More on SAFRA, the student loan reform package that may get passed alongside health care.

* Here’s Chris Hayes and Rachel Maddow on the campaign to convince people, contrary to the facts, that everyone killed the public option.

* More from Chris Hayes, whose “The Breakdown” podcast is now a weekly listen, in Time: In the past decade, nearly every pillar institution in American society — whether it’s General Motors, Congress, Wall Street, Major League Baseball, the Catholic Church or the mainstream media — has revealed itself to be corrupt, incompetent or both. And at the root of these failures are the people who run these institutions, the bright and industrious minds who occupy the commanding heights of our meritocratic order. In exchange for their power, status and remuneration, they are supposed to make sure everything operates smoothly. But after a cascade of scandals and catastrophes, that implicit social contract lies in ruins, replaced by mass skepticism, contempt and disillusionment…

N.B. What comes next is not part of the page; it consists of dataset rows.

(** * pitu: a conversational state-machine runtime

    A shallow embedding of [src/core/flow.ts] (the classes [Flow] and
    [Bot]: [Flow.node], [Bot.flow], [Bot.run], [Bot.internalRun]), of the
    types they use ([RunArgs], [BotConfig], [NodeHandlers], [BotPlugin],
    [FlowResponse]) and of the Twilio plugin, followed by the properties of
    the runtime. Line numbers are those of [src/core/flow.ts].

    Conventions of the embedding:
    - a JavaScript string is a [string] (the bytes of its UTF-8 encoding:
      the separator ['.'] is one byte, and no multi-byte sequence contains
      that byte, so [includes(".")] and [split(".")] read the same on both);
    - an optional property or an unset variable ([node?: string],
      [let next: string | undefined]) is an [option], [None] being
      [undefined];
    - the node registry ([Map<string, NodeHandlers>]) is a [gmap];
    - handlers are programs over the two callbacks they are given, which
      return, throw or never settle, and the engine is written in a monad
      that threads the caller's context object, carries the outcome of each
      promise and records the calls that are made. *)

From Stdlib Require Import String Ascii List Bool Arith Lia.
From stdpp Require Import base gmap strings list.

(** ** JavaScript strings and truthiness *)

Definition dot : ascii := "."%char.

(** [s.includes(sep)] for a one-character [sep] (the source only passes
    ["."]). *)
Fixpoint includes (sep : ascii) (s : string) : bool :=
  match s with
  | EmptyString => false
  | String a s' => Ascii.eqb a sep || includes sep s'
  end.

(** [s.split(sep)] for a one-character [sep]: the pieces between the
    occurrences of [sep], one more than there are occurrences. *)
Fixpoint split (sep : ascii) (s : string) : list string :=
  match s with
  | EmptyString => [EmptyString]
  | String a s' =>
      if Ascii.eqb a sep then EmptyString :: split sep s'
      else match split sep s' with
           | piece :: rest => String a piece :: rest
           | [] => [String a EmptyString]
           end
  end.

(** The part of [s] before its first [sep] (all of [s] when there is
    none): what the specification calls the flow segment of a node id. *)
Fixpoint before_first (sep : ascii) (s : string) : string :=
  match s with
  | EmptyString => EmptyString
  | String a s' =>
      if Ascii.eqb a sep then EmptyString else String a (before_first sep s')
  end.

(** A string is truthy unless it is empty. *)
Definition truthy_string (s : string) : bool := negb (String.eqb s "").

(** Truthiness of a [string | undefined]. *)
Definition truthy (v : option string) : bool :=
  match v with
  | Some s => truthy_string s
  | None => false
  end.

(** Truthiness of a [boolean | undefined]. *)
Definition truthy_flag (v : option bool) : bool :=
  match v with
  | Some b => b
  | None => false
  end.

(** [v || d] for [v : string | undefined] and [d : string]. *)
Definition or_else (v : option string) (d : string) : string :=
  match v with
  | Some s => if truthy_string s then s else d
  | None => d
  end.

(** ** Calls, outcomes and the execution monad *)

(** The calls the runtime makes to handlers and the calls handlers make to
    their callbacks, in the order they happen. The log is only written: no
    definition below reads it. *)
Inductive Event : Type :=
| OnReceiveCalled (nodeId message : string)
| OnEnterCalled (nodeId : string)
| SendCalled (message : string)
| TransitionCalled (nodeId : string).

(** A promise resolves with a value, rejects with an error, or never
    settles. *)
Inductive Outcome (A : Type) : Type :=
| Resolved (a : A)
| Rejected (e : string)
| Pending.
Arguments Resolved {A} a.
Arguments Rejected {A} e.
Arguments Pending {A}.

(** [FlowResponse] ([README.md], API reference): [done] is optional. *)
Record FlowResponse : Type := mkResponse {
  messages : list string;
  next : option string;
  done : option bool
}.

(** [result.messages = messages]: the response [result] with its messages
    replaced. Responses are values here: an alias kept to the object is not
    represented. *)
Definition withMessages (messages : list string) (result : FlowResponse)
    : FlowResponse :=
  {| messages := messages; next := next result; done := done result |}.

(** The part of the Twilio library the plugin uses, which is not part of
    the repository: [new twiml.MessagingResponse()], [t.message(m)], which
    updates [t], and [t.toString()]. Each call returns or throws. *)
Record Twiml : Type := mkTwiml {
  MessagingResponse : Type;
  new_MessagingResponse : Outcome MessagingResponse;
  t_message : MessagingResponse -> string -> Outcome MessagingResponse;
  t_toString : MessagingResponse -> Outcome string
}.

(** [RunArgs] without its [context] field: the context is an object passed
    by reference, so it is the state of the monad below. *)
Record RunArgs : Type := mkArgs {
  node : option string;
  message : option string
}.

(** The variables [messages] and [next] of [internalRun], captured and
    updated by the closures [send] and [transition]. *)
Record Locals : Type := mkLocals {
  l_messages : list string;
  l_next : option string
}.

Section Runtime.

Context {T : Type}.

(** An asynchronous computation over the context object of the call:
    its outcome, the context afterwards, and the calls it made. *)
Definition M (A : Type) : Type := T -> Outcome A * T * list Event.

#[export] Instance M_ret : MRet M := fun A a ctx => (Resolved a, ctx, []).

#[export] Instance M_bind : MBind M := fun A B f m ctx =>
  match m ctx with
  | (Resolved a, ctx1, tr1) =>
      match f a ctx1 with
      | (o, ctx2, tr2) => (o, ctx2, tr1 ++ tr2)
      end
  | (Rejected e, ctx1, tr1) => (Rejected e, ctx1, tr1)
  | (Pending, ctx1, tr1) => (Pending, ctx1, tr1)
  end.

Definition reject {A : Type} (e : string) : M A :=
  fun ctx => (Rejected e, ctx, []).

Definition pending {A : Type} : M A :=
  fun ctx => (Pending, ctx, []).

(** A call into a library, which returns, throws or never returns, and
    touches neither the context nor the engine. *)
Definition library {A : Type} (o : Outcome A) : M A :=
  fun ctx => (o, ctx, []).

Definition record (ev : Event) : M unit :=
  fun ctx => (Resolved tt, ctx, [ev]).

Definition getContext : M T := fun ctx => (Resolved ctx, ctx, []).

Definition setContext (c : T) : M unit := fun _ => (Resolved tt, c, []).

(** ** Handlers

    A handler receives [{ message?, context, send, transition }] and
    returns nothing: all it can do to the engine is call [send] and
    [transition]; it can read and update the context, it can throw, and
    it can return a promise that never settles. [Handler] is the type of
    such programs. *)
Inductive Handler : Type :=
| Return
| Throw (e : string)
| Hang
| Send (message : string) (k : Handler)
| Transition (nodeId : string) (k : Handler)
| GetContext (k : T -> Handler)
| SetContext (c : T) (k : Handler).

(** [NodeHandlers] ([src/types/node-handlers.ts]); [end_] is the property
    [end]. [onReceive] takes the [message] of its argument bundle. *)
Record NodeHandlers : Type := mkNode {
  end_ : option bool;
  onEnter : option Handler;
  onReceive : option (string -> Handler)
}.

(** [BotPlugin]. [intercept(context, next)]: the
    [context] argument is the context object of the call, which the monad
    carries; [next] is a thunk, run only where the plugin runs it. *)
Record BotPlugin : Type := mkPlugin {
  intercept : option (M FlowResponse -> M FlowResponse)
}.

Record BotConfig : Type := mkConfig {
  defaultStartNode : string;
  plugins : option (list BotPlugin)
}.

Record Bot : Type := mkBot {
  config : BotConfig;
  stateManager : gmap string NodeHandlers
}.

(** ** class Flow *)

(** [Flow.node(id, handlers)], [flow.ts] lines 67-69, on the registry the
    flow shares with its bot. *)
Definition Flow_node (flowName : string) (id : string) (handlers : NodeHandlers)
    (stateManager : gmap string NodeHandlers) : gmap string NodeHandlers :=
  <[flowName +:+ "." +:+ id := handlers]> stateManager.

(** ** class Bot *)

(** [new Bot(config)]. *)
Definition Bot_new (config : BotConfig) : Bot :=
  {| config := config; stateManager := ∅ |}.

(** [Bot.flow(name, builder)]: the builder is the sequence of [flow.node]
    calls it makes on the [Flow] it is handed. *)
Definition Bot_flow (name : string) (builder : list (string * NodeHandlers))
    (bot : Bot) : Bot :=
  {| config := config bot;
     stateManager :=
       fold_left (fun sm call => Flow_node name call.1 call.2 sm)
                 builder (stateManager bot) |}.

(** [const messages: string[] = []; let next: string | undefined;] *)
Definition fresh : Locals := {| l_messages := []; l_next := None |}.

(** The closure [send] of [internalRun]. *)
Definition send (message : string) (l : Locals) : Locals :=
  {| l_messages := l_messages l ++ [message]; l_next := l_next l |}.

(** The closure [transition] of [internalRun]; [currentNodeId] is the
    constant it captures. The destructuring [[currentFlowName] = ...] takes
    the first piece. *)
Definition transition (currentNodeId : string) (nodeId : string) (l : Locals)
    : Locals :=
  let currentFlowName :=
    match split dot currentNodeId with
    | first :: _ => first
    | [] => "undefined"
    end in
  {| l_messages := l_messages l;
     l_next := Some (if includes dot nodeId then nodeId
                     else currentFlowName +:+ "." +:+ nodeId) |}.

(** Running a handler against the closures of one [internalRun] call. *)
Fixpoint invoke (currentNodeId : string) (h : Handler) (l : Locals)
    : M Locals :=
  match h with
  | Return => mret l
  | Throw e => reject e
  | Hang => pending
  | Send message k =>
      record (SendCalled message);;
      invoke currentNodeId k (send message l)
  | Transition nodeId k =>
      record (TransitionCalled nodeId);;
      invoke currentNodeId k (transition currentNodeId nodeId l)
  | GetContext k =>
      ctx ← getContext; invoke currentNodeId (k ctx) l
  | SetContext c k =>
      setContext c;; invoke currentNodeId k l
  end.
Lemma relationship_code_resolves_witness :
  Parser.validateBusinessRules sample_model = Ok tt
  /\ sample_post ∈ m_entities sample_model
  /\ exists field relationship,
       field ∈ e_fields sample_post
       /\ f_relationship field = Some relationship
       /\ includes
            ("import { " +:+ r_target relationship +:+ " } from '../"
             +:+ toLowerCase (r_target relationship) +:+ "/"
             +:+ toLowerCase (r_target relationship) +:+ ".entity';")
            (generateEntityClass (fun _ => "null") sample_post) = true
       /\ ("src/" +:+ toLowerCase (r_target relationship) +:+ "/"
           +:+ toLowerCase (r_target relationship) +:+ ".entity.ts")
            ∈ concat (map entity_paths (entity_directories sample_model))
       /\ (needs_foreignKey (r_type relationship) = true ->
           exists foreignKey,
             r_foreignKey relationship = Some foreignKey /\ foreignKey <> ""
             /\ includes
                  ("  @JoinColumn({ name: '" +:+ foreignKey +:+ "' })")
                  (generateEntityClass (fun _ => "null") sample_post) = true).
Proof.
  assert (Hrules : Parser.validateBusinessRules sample_model = Ok tt)
    by (vm_compute; reflexivity).
  assert (Hentity : sample_post ∈ m_entities sample_model)
    by (right; left).
  split; [exact Hrules|]. split; [exact Hentity|].
  eexists _, _.
  assert (Hfield :
            relation_field "author" (plain TObject)
              (relation ManyToOne "User" (Some "authorId"))
              ∈ e_fields sample_post)
    by (apply (list_elem_of_lookup_2 _ 5); reflexivity).
  split; [exact Hfield|]. split; [reflexivity|].
  exact (relationship_code_resolves (fun _ => "null") sample_model sample_post
           _ _ Hrules Hentity Hfield eq_refl).
Defined.
(** * Grafana contact point module: a shallow embedding

    The development follows [plugins/modules/grafana_contact_point.py]:
    the payload builder, the [GrafanaContactPointInterface] methods and the
    reconciliation they perform against the provisioning API.

    Python values are embedded as the JSON-shaped values the module handles
    (dictionaries as [gmap string], lists as [list]); exceptions are an
    explicit error type; the HTTP transport ([fetch_url]) is an interface
    over an abstract remote world, so that every statement about one run
    holds for every remote service. *)

From stdpp Require Import gmap strings list fin_maps pretty.
From Stdlib Require Import ZArith Lia.

Local Open Scope Z_scope.
Local Open Scope string_scope.

(** ** Python values *)

(** Values produced by [json.loads] and built by the module.  [JNull] is
    Python's [None].  Numbers are the unbounded integers; floating point
    numbers do not occur in the payloads the module builds and are left out
    of the embedding. *)
#[local] Unset Elimination Schemes.
Inductive json : Type :=
  | JNull
  | JBool (b : bool)
  | JInt (z : Z)
  | JStr (s : string)
  | JList (l : list json)
  | JDict (m : gmap string json).
#[local] Set Elimination Schemes.

Abbreviation dict := (gmap string json).

(** Python's [==] on these values: [True == 1] and [False == 0], containers
    are compared element by element, dictionaries by key set and values. *)
Fixpoint py_eq (a b : json) {struct a} : bool :=
  match a, b with
  | JNull, JNull => true
  | JBool x, JBool y => bool_decide (x = y)
  | JBool x, JInt z | JInt z, JBool x => bool_decide (Z.b2z x = z)
  | JInt x, JInt y => bool_decide (x = y)
  | JStr x, JStr y => bool_decide (x = y)
  | JList l1, JList l2 =>
      (fix go (l1 l2 : list json) {struct l1} : bool :=
         match l1, l2 with
         | [], [] => true
         | x :: l1', y :: l2' => py_eq x y && go l1' l2'
         | _, _ => false
         end) l1 l2
  | JDict m1, JDict m2 =>
      bool_decide (size m1 = size m2) &&
      map_fold (λ k v acc,
        acc && match m2 !! k with Some v' => py_eq v v' | None => false end)
        true m1
  | _, _ => false
  end.
(** Two sites that differ in the trace of git calls at most. *)
Definition sameSite (s s' : Site) : Prop :=
  sameRepo (repo s) (repo s') /\ remotes s' = remotes s
  /\ pushes s' = pushes s /\ changelogFile s' = changelogFile s
  /\ releaseCommits s' = releaseCommits s.

(** A site around [sampleWorld], with the remote [origin], where a
    push fails or not. *)
Definition sampleSite (failing : bool) : Site :=
  {| repo := sampleWorld; remotes := [js "origin"];
     pushError := fun _ _ =>
       if failing then Some (js "Command failed: git push") else None;
     pushes := []; changelogFile := None; commitError := None;
     releaseCommits := [] |}.

(** The same, without a remote. *)
Definition localSite : Site :=
  {| repo := sampleWorld; remotes := [];
     pushError := fun _ _ => None;
     pushes := []; changelogFile := None; commitError := None;
     releaseCommits := [] |}.

(** The message of [createTag] for a tag that exists. *)
Definition tagTaken (name : jsstring) : jsstring :=
  js "Tag " ++ [34%N] ++ name ++ [34%N]
  ++ js " already exists. Delete it first or bump the version.".

(** The message of [pushTag] for a push that failed. *)
Definition pushFailed (name remote message : jsstring) : jsstring :=
  js "Failed to push tag " ++ [34%N] ++ name ++ [34%N] ++ js " to "
  ++ [34%N] ++ remote ++ [34%N] ++ js ": " ++ message.

(** A release section as the changelog file holds it: it starts with
    a [## ] heading and has no white space at its ends. *)
Definition isSection (s : jsstring) : bool :=
  startsWith (js "## ") s && tidy s.

(** The changelog file with the sections given, newest first. *)
Definition kept (sections : list jsstring) : jsstring :=
  changelogHeader ++ join [10%N; 10%N] sections ++ [10%N].

(** A line without a line terminator in it that is no [## ] heading. *)
Definition plainLine (l : jsstring) : bool :=
  forallb (fun c => negb (isLineTerminator c)) l
  && negb (startsWith (js "## ") l).

(** Lines, each ended by a line feed. *)
Definition linesText (ls : list jsstring) : jsstring :=
  concat (map (fun l => l ++ [10%N]) ls).

(** A changelog kept by hand, without a title line. *)
Definition untitledFirst : jsstring := js " [1.1.0] - 2026-01-05".
Definition untitledLines : list jsstring :=
  [[]; js "### Features"; []; js "- search"; []].
Definition untitledRest : jsstring :=
  js "## [1.0.0] - 2025-11-02" ++ [10%N; 10%N] ++ js "- first release"
  ++ [10%N].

* Howell Raines: One question has tugged at my professional conscience throughout the year-long congressional debate over health-care reform, and it has nothing to do with the public option, portability or medical malpractice. It is this: Why haven’t America’s old-school news organizations blown the whistle on Roger Ailes, chief of Fox News, for using the network to conduct a propaganda campaign against the Obama administration—a campaign without precedent in our modern political history? More on this at Crooks & Liars.

* And “a debacle for public education”: Steve Benen has your full report on history education, Texas-style.

* McCarthyism: History lessons must tell students that Joe McCarthy’s suspicions were later “confirmed.”

All right, that’s it, I give up.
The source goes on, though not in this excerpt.